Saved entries
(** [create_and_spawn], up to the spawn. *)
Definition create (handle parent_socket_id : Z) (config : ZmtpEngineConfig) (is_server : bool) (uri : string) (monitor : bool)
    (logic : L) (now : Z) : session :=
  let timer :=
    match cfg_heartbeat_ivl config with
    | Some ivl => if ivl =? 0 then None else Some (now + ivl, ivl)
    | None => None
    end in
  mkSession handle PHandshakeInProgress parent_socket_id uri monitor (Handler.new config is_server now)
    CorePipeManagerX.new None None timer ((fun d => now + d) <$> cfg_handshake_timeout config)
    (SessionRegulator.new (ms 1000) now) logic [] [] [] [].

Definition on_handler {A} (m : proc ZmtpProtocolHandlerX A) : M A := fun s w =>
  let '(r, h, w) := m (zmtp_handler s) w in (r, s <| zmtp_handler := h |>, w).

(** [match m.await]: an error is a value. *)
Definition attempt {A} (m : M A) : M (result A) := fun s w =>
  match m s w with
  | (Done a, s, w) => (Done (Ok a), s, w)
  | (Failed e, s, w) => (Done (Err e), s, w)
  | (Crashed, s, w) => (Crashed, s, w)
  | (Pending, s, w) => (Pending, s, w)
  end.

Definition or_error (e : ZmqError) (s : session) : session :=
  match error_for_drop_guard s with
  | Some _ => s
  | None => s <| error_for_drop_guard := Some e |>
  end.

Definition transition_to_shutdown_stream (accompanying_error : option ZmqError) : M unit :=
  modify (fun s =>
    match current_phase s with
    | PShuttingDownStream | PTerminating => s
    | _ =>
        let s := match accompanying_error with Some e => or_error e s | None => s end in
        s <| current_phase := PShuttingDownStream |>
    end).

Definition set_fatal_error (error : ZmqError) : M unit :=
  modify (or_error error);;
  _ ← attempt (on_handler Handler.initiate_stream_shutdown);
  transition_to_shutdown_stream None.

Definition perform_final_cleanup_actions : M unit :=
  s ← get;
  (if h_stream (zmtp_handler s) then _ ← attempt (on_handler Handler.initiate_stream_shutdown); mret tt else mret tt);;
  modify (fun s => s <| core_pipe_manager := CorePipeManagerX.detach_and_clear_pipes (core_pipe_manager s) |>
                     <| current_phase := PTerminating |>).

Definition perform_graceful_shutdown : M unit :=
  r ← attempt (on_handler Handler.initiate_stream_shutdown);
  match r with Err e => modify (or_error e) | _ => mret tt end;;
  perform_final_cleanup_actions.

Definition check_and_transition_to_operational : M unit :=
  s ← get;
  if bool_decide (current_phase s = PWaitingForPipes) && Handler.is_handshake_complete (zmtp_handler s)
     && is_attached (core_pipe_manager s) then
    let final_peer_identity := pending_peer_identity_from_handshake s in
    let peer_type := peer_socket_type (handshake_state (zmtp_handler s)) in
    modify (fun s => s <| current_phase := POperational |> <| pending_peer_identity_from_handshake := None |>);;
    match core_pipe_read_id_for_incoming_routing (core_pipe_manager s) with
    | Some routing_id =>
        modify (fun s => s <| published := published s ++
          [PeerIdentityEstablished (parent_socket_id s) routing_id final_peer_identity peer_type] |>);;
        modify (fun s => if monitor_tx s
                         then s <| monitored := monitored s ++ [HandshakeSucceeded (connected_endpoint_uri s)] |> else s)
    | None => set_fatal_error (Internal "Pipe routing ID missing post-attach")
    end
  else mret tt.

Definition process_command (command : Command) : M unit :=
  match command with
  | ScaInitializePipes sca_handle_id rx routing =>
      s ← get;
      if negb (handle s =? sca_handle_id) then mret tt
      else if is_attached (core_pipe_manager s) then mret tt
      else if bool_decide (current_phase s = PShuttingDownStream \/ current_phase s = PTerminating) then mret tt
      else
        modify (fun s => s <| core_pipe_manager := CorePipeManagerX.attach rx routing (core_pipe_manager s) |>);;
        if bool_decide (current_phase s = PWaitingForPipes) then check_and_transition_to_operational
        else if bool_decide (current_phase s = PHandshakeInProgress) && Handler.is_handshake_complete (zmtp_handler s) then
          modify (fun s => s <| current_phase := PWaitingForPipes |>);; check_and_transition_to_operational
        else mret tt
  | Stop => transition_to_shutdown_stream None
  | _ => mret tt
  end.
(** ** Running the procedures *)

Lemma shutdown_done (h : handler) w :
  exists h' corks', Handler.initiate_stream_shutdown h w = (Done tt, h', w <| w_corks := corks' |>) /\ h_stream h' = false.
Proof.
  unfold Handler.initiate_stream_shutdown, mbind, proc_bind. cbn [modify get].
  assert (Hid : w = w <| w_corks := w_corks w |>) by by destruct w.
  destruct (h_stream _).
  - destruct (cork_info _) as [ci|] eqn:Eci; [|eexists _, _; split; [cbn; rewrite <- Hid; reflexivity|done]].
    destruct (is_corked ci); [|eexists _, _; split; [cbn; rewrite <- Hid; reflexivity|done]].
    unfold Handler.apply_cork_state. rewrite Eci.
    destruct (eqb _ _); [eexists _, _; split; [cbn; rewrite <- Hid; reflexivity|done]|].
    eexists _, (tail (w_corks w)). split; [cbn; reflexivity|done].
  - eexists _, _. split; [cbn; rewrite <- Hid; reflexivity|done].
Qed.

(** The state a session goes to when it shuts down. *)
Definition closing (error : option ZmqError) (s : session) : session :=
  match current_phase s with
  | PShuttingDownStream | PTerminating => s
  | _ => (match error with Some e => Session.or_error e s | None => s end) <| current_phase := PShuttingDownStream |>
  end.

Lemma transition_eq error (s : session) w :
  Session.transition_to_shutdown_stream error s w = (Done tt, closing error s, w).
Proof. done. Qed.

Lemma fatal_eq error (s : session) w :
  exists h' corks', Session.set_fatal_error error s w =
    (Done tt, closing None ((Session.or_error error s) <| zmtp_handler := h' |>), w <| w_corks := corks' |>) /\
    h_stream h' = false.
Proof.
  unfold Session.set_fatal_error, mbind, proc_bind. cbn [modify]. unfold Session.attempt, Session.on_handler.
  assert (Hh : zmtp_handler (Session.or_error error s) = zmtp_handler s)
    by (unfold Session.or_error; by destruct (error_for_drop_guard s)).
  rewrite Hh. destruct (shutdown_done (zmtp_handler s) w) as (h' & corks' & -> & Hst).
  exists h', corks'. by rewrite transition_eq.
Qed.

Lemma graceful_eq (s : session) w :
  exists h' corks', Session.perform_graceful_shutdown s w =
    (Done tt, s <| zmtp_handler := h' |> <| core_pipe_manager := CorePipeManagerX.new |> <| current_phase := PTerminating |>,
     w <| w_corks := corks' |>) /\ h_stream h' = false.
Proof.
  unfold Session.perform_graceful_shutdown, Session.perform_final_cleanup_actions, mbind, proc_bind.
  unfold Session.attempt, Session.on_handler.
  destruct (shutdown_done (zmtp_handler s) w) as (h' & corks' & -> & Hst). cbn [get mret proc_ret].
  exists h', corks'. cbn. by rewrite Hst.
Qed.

-- AIM OF THE TASK --
Extract exactly and only the lines above from the line containing "exists h' corks', Handler.initiate_stream_shutdown" through the line containing "destruct (h_stream _).", both end lines included.

-- ANSWER --
  exists h' corks', Handler.initiate_stream_shutdown h w = (Done tt, h', w <| w_corks := corks' |>) /\ h_stream h' = false.
Proof.
  unfold Handler.initiate_stream_shutdown, mbind, proc_bind. cbn [modify get].
  assert (Hid : w = w <| w_corks := w_corks w |>) by by destruct w.
  destruct (h_stream _).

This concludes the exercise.